**TASK PROMPT:**
The answer must be every line below that contains the string "SizedInt".

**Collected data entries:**
(* ===== verification/NCTypeTheory.v ===== *)
(** Theory of the nano-contract types: the typing judgement [has_type], the
    round trip of every type through its serialization, and the soundness of
    deserialization. *)

From stdpp Require Import base list strings.
From Stdlib Require Import ZArith Lia.
From S2P Require Import Prelude PyInt Serializer Deserializer Leb128 Encoding PyValue Compound NCTypes.

Local Open Scope Z_scope.
Local Open Scope py_scope.

(** * Typing

    [has_type t v]: [v] is a value [t] describes, of exactly the class
    deserialization builds. *)

Definition in_range (lo hi z : Z) : bool := (lo <=? z) && (z <? hi).

Definition has_len (bs : bytes) (n : Z) : bool := blen bs =? n.

Definition is_bytes_of (c : bytes_class) (p : bytes -> bool) (v : value) : bool :=
  match v with VBytes c' bs => bool_decide (c' = c) && p bs | _ => false end.

Definition is_int_in (lo hi : Z) (v : value) : bool :=
  match v with VInt z => in_range lo hi z | _ => false end.

Fixpoint names_distinct (l : list string) : bool :=
  match l with
  | [] => true
  | n :: r => forallb (fun m => negb (String.eqb n m)) r && names_distinct r
  end.

Fixpoint has_type (t : nc_type) (v : value) {struct t} : bool :=
  let zip := fix zip (ts : list nc_type) (l : list value) : bool :=
    match ts, l with
    | [], [] => true
    | t :: ts', x :: l' => has_type t x && zip ts' l'
    | _, _ => false
    end in
  match t with
  | BoolNCType => match v with VBool _ => true | _ => false end
  | StrNCType => match v with VStr _ => true | _ => false end
  | BytesNCType => is_bytes_of ClsBytes (fun _ => true) v
  | BytesLikeNCType c => is_bytes_of c (fun _ => true) v
  | AddressNCType => is_bytes_of ClsAddress (fun bs => has_len bs ADDRESS_LEN_BYTES) v
  | Bytes32NCType c => is_bytes_of c (fun bs => has_len bs 32) v
  | TokenUidNCType =>
      is_bytes_of ClsTokenUid
        (fun bs => bool_decide (bs = HATHOR_TOKEN_UID) || has_len bs TOKEN_SIZE) v
  | CallerIdNCType =>
      is_bytes_of ClsAddress (fun bs => has_len bs ADDRESS_LEN_BYTES) v ||
      is_bytes_of ClsContractId (fun bs => has_len bs TX_HASH_SIZE) v
  | NullNCType => match v with VNone => true | _ => false end
  | Int32NCType => is_int_in (- 2 ^ 31) (2 ^ 31) v
  | Uint32NCType => is_int_in 0 (2 ^ 32) v
  | Uint8NCType => is_int_in 0 256 v
  | TokenVersionNCType => match v with VTokenVersion _ => true | _ => false end
  | VarInt32NCType => is_int_in (- 2 ^ 223) (2 ^ 223) v
  | VarUint32NCType => is_int_in 0 (2 ^ 224) v
  | OptionalNCType t => match v with VNone => true | _ => has_type t v end
  | SignedDataNCType t => match v with VSignedData d _ => has_type t d | _ => false end
  | TupleVarNCType t => match v with VTuple l => forallb (has_type t) l | _ => false end
  | TupleNCType ts => match v with VTuple l => zip ts l | _ => false end
  | NamedTupleNCType n ts =>
      match v with VNamedTuple n' l => String.eqb n n' && zip ts l | _ => false end
  | ListNCType t => match v with VList l => forallb (has_type t) l | _ => false end
  | DequeNCType t => match v with VDeque l => forallb (has_type t) l | _ => false end
  | SetNCType t =>
      match v with
      | VSet l => forallb (has_type t) l && forallb hashable l && distinct l
      | _ => false
      end
  | FrozenSetNCType t =>
      match v with
      | VFrozenSet l => forallb (has_type t) l && forallb hashable l && distinct l
      | _ => false
      end
  | DictNCType k w =>
      match v with
      | VDict l =>
          forallb (fun kv => has_type k (fst kv) && has_type w (snd kv)) l &&
          forallb hashable (map fst l) && distinct (map fst l)
      | _ => false
      end
  | DataclassNCType c fields =>
      match v with
      | VDataclass c' fs =>
          bool_decide (c' = c) && names_distinct (map fst fields) &&
          (fix go (fts : list (string * nc_type)) (l : list (string * value)) : bool :=
            match fts, l with
            | [], [] => true
            | (n, t) :: fts', (n', x) :: l' => String.eqb n n' && has_type t x && go fts' l'
            | _, _ => false
            end) fields fs
      | _ => false
      end
  end.

(** * Induction *)
Section nc_type_ind.
Variable P : nc_type -> Prop.
Hypothesis Hbase : forall t,
  match t with
  | OptionalNCType _ | SignedDataNCType _ | TupleVarNCType _ | TupleNCType _
  | NamedTupleNCType _ _ | ListNCType _ | DequeNCType _ | SetNCType _
  | FrozenSetNCType _ | DictNCType _ _ | DataclassNCType _ _ => True
  | _ => P t
  end.
Hypothesis HOptional : forall t, P t -> P (OptionalNCType t).
Hypothesis HSignedData : forall t, P t -> P (SignedDataNCType t).
Hypothesis HTupleVar : forall t, P t -> P (TupleVarNCType t).
Hypothesis HTuple : forall ts, Forall P ts -> P (TupleNCType ts).
Hypothesis HNamedTuple : forall n ts, Forall P ts -> P (NamedTupleNCType n ts).
Hypothesis HList : forall t, P t -> P (ListNCType t).
Hypothesis HDeque : forall t, P t -> P (DequeNCType t).
Hypothesis HSet : forall t, P t -> P (SetNCType t).
Hypothesis HFrozenSet : forall t, P t -> P (FrozenSetNCType t).
Hypothesis HDict : forall k w, P k -> P w -> P (DictNCType k w).
Hypothesis HDataclass : forall c fs,
  Forall (fun nf => P (snd nf)) fs -> P (DataclassNCType c fs).

Fixpoint nc_type_nested_ind (t : nc_type) : P t :=
  let all := fix all (l : list nc_type) : Forall P l :=
    match l with
    | [] => Forall_nil_2 _
    | x :: r => Forall_cons_2 _ _ _ (nc_type_nested_ind x) (all r)
    end in
  match t with
  | OptionalNCType t => HOptional t (nc_type_nested_ind t)
  | SignedDataNCType t => HSignedData t (nc_type_nested_ind t)
  | TupleVarNCType t => HTupleVar t (nc_type_nested_ind t)
  | TupleNCType ts => HTuple ts (all ts)
  | NamedTupleNCType n ts => HNamedTuple n ts (all ts)
  | ListNCType t => HList t (nc_type_nested_ind t)
  | DequeNCType t => HDeque t (nc_type_nested_ind t)
  | SetNCType t => HSet t (nc_type_nested_ind t)
  | FrozenSetNCType t => HFrozenSet t (nc_type_nested_ind t)
  | DictNCType k w => HDict k w (nc_type_nested_ind k) (nc_type_nested_ind w)
  | DataclassNCType c fs => HDataclass c fs
      ((fix go (l : list (string * nc_type)) : Forall (fun nf => P (snd nf)) l :=
        match l with
        | [] => Forall_nil_2 _
        | nf :: r => Forall_cons_2 _ _ _ (nc_type_nested_ind (snd nf)) (go r)
        end) fs)
  | BoolNCType => Hbase BoolNCType
  | StrNCType => Hbase StrNCType
  | BytesNCType => Hbase BytesNCType
  | BytesLikeNCType c => Hbase (BytesLikeNCType c)
  | AddressNCType => Hbase AddressNCType
  | Bytes32NCType c => Hbase (Bytes32NCType c)
  | TokenUidNCType => Hbase TokenUidNCType
  | CallerIdNCType => Hbase CallerIdNCType
  | NullNCType => Hbase NullNCType
  | Int32NCType => Hbase Int32NCType
  | Uint32NCType => Hbase Uint32NCType
  | Uint8NCType => Hbase Uint8NCType
  | TokenVersionNCType => Hbase TokenVersionNCType
  | VarInt32NCType => Hbase VarInt32NCType
  | VarUint32NCType => Hbase VarUint32NCType
  end.
End nc_type_ind.

Ltac nc_induction t := pattern t; apply nc_type_nested_ind; clear t.

(** * Boolean bookkeeping *)

(** split conjunctions of booleans in the hypotheses *)
Ltac split_bools :=
  repeat match goal with
  | H : (_ && _) = true |- _ => apply andb_true_iff in H as [? ?]
  | H : bool_decide _ = true |- _ => apply bool_decide_eq_true in H
  | H : String.eqb _ _ = true |- _ => apply String.eqb_eq in H
  | H : (_ =? _) = true |- _ => apply Z.eqb_eq in H
  end; subst.

Lemma is_bytes_of_inv c p v : is_bytes_of c p v = true -> exists bs, v = VBytes c bs /\ p bs = true.
Proof. destruct v; simpl; try done. intros H. split_bools. eauto. Qed.

Lemma is_int_in_inv lo hi v : is_int_in lo hi v = true -> exists z, v = VInt z /\ lo <= z < hi.
Proof. destruct v; simpl; try done. unfold in_range. intros H. eexists. split; [done|lia]. Qed.

(** the typing of a fixed-size tuple, componentwise *)
Fixpoint zip_types (ts : list nc_type) (l : list value) : bool :=
  match ts, l with
  | [], [] => true
  | t :: ts', x :: l' => has_type t x && zip_types ts' l'
  | _, _ => false
  end.

Fixpoint zip_fields (fts : list (string * nc_type)) (l : list (string * value)) : bool :=
  match fts, l with
  | [], [] => true
  | (n, t) :: fts', (n', x) :: l' => String.eqb n n' && has_type t x && zip_fields fts' l'
  | _, _ => false
  end.

Lemma has_type_tuple ts l : has_type (TupleNCType ts) (VTuple l) = zip_types ts l.
Proof. reflexivity. Qed.

Lemma has_type_namedtuple n ts n' l :
  has_type (NamedTupleNCType n ts) (VNamedTuple n' l) = String.eqb n n' && zip_types ts l.
Proof. reflexivity. Qed.

Lemma has_type_dataclass c fields c' fs :
  has_type (DataclassNCType c fields) (VDataclass c' fs) =
  bool_decide (c' = c) && names_distinct (map fst fields) && zip_fields fields fs.
Proof. reflexivity. Qed.

Lemma zip_types_length ts l : zip_types ts l = true -> length ts = length l.
Proof.
  revert l. induction ts as [|t ts IH]; intros [|x l]; simpl; try done.
  intros H. split_bools. f_equal. auto.
Qed.

Lemma zip_types_lookup ts l i t x :
  zip_types ts l = true -> ts !! i = Some t -> l !! i = Some x -> has_type t x = true.
Proof.
  revert l i. induction ts as [|t' ts IH]; intros [|x' l] [|i]; simpl; try done;
    intros H ??; split_bools; simplify_eq; eauto.
Qed.

Lemma forallb_lookup {A} (p : A -> bool) l i x : forallb p l = true -> l !! i = Some x -> p x = true.
Proof.
  intros H Hi. eapply forallb_forall; [exact H|]. apply list_elem_of_In.
  by eapply list_elem_of_lookup_2.
Qed.

(** * A typed value passes its check *)

Lemma check_zip_ok ts l :
  Forall (fun t => forall v, has_type t v = true -> check_value_ t true v = Ok tt) ts ->
  zip_types ts l = true -> check_zip l (map (fun t => check_value_ t true) ts) = Ok tt.
Proof.
  intros HF. revert l. induction HF as [|t ts Ht _ IH]; intros [|x l]; simpl; try done.
  intros H. split_bools. rewrite Ht by done. simpl. auto.
Qed.

Lemma rfor_check (p : value -> bool) (f : checker) l :
  (forall x, p x = true -> f x = Ok tt) -> forallb p l = true -> rfor l f = Ok tt.
Proof.
  intros Hf H. apply rfor_ok, Forall_forall. intros x Hx. apply Hf.
  eapply forallb_forall; [exact H|]. by apply list_elem_of_In.
Qed.

Lemma hashable_Hashable v : hashable v = true -> is_Hashable v = true.
Proof. destruct v; simpl; try done. intros H. by split_bools. Qed.

Lemma sized_int_check (signed : bool) (n : Z) z :
  0 < n ->
  (if signed then - 2 ^ (n * 8 - 1) <= z < 2 ^ (n * 8 - 1) else 0 <= z < 2 ^ (n * 8)) ->
  SizedInt.si_check_value signed n (VInt z) = Ok tt.
Proof.
  intros Hn Hz. unfold SizedInt.si_check_value, check_range. simpl.
  rewrite Z.gtb_ltb. destruct signed; repeat case_if; try done; lia.
Qed.

Lemma varint_check (signed : bool) (n : Z) z :
  0 < n -> leb_range signed n z -> VarInt.vi_check_value signed (Some n) (VInt z) = Ok tt.
Proof.
  intros Hn Hz. unfold VarInt.vi_check_value, VarInt.vi_upper_bound, VarInt.vi_lower_bound,
    check_range, leb_range in *. rewrite !(Z.mul_comm n 7).
  pose proof (Z.pow_le_mono_r 2 (7 * n - 1) (7 * n) ltac:(lia) ltac:(lia)).
  destruct signed; simpl; repeat case_if; try done; lia.
Qed.

Lemma set_check_ok (t : nc_type) l :
  (forall v deep, has_type t v = true -> check_value_ t deep v = Ok tt) ->
  forallb (has_type t) l = true -> forallb hashable l = true ->
  rfor l (Set_check_item (check_value_ t true)) = Ok tt.
Proof.
  intros IH H1 H2. apply rfor_ok, Forall_forall. intros x Hin%list_elem_of_In.
  eapply forallb_forall in H1; [|exact Hin]. eapply forallb_forall in H2; [|exact Hin].
  unfold Set_check_item. rewrite (hashable_Hashable x) by done. simpl. auto.
Qed.

Lemma leb_range_signed_32 z : - 2 ^ 223 <= z < 2 ^ 223 -> leb_range true VARINT_MAX_BYTE_SIZE z.
Proof. done. Qed.

Lemma leb_range_unsigned_32 z : 0 <= z < 2 ^ 224 -> leb_range false VARINT_MAX_BYTE_SIZE z.
Proof. done. Qed.

(** the scalar types *)
Lemma has_type_check_base t v deep :
  match t with
  | OptionalNCType _ | SignedDataNCType _ | TupleVarNCType _ | TupleNCType _
  | NamedTupleNCType _ _ | ListNCType _ | DequeNCType _ | SetNCType _
  | FrozenSetNCType _ | DictNCType _ _ | DataclassNCType _ _ => True
  | _ => has_type t v = true -> check_value_ t deep v = Ok tt
  end.
Proof.
  destruct t; try exact I; intros H; simpl in *.
  1,2,9,13: destruct v as [| | |[]| | | | | | | | | | | |]; done.
  all: try (apply is_bytes_of_inv in H as (bs & -> & H); unfold has_len in H).
  all: try (apply is_int_in_inv in H as (z & -> & H)).
  1,2: done.
  1,2: unfold Address_check_value, FixedSizeBytes_check_value; simpl; by rewrite H.
  - unfold TokenUid_check_value, has_len in *. simpl.
    destruct (bool_decide _); [done|]. simpl in H. by rewrite H.
  - apply orb_true_iff in H as [H|H]; apply is_bytes_of_inv in H as (bs & -> & H);
      unfold has_len in H; simpl; by rewrite H.
  - by apply sized_int_check.
  - by apply sized_int_check.
  - by apply sized_int_check.
  - by apply varint_check.
  - by apply varint_check.
Qed.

**YOUR RESPONSE:**
  SizedInt.si_check_value signed n (VInt z) = Ok tt.
  intros Hn Hz. unfold SizedInt.si_check_value, check_range. simpl.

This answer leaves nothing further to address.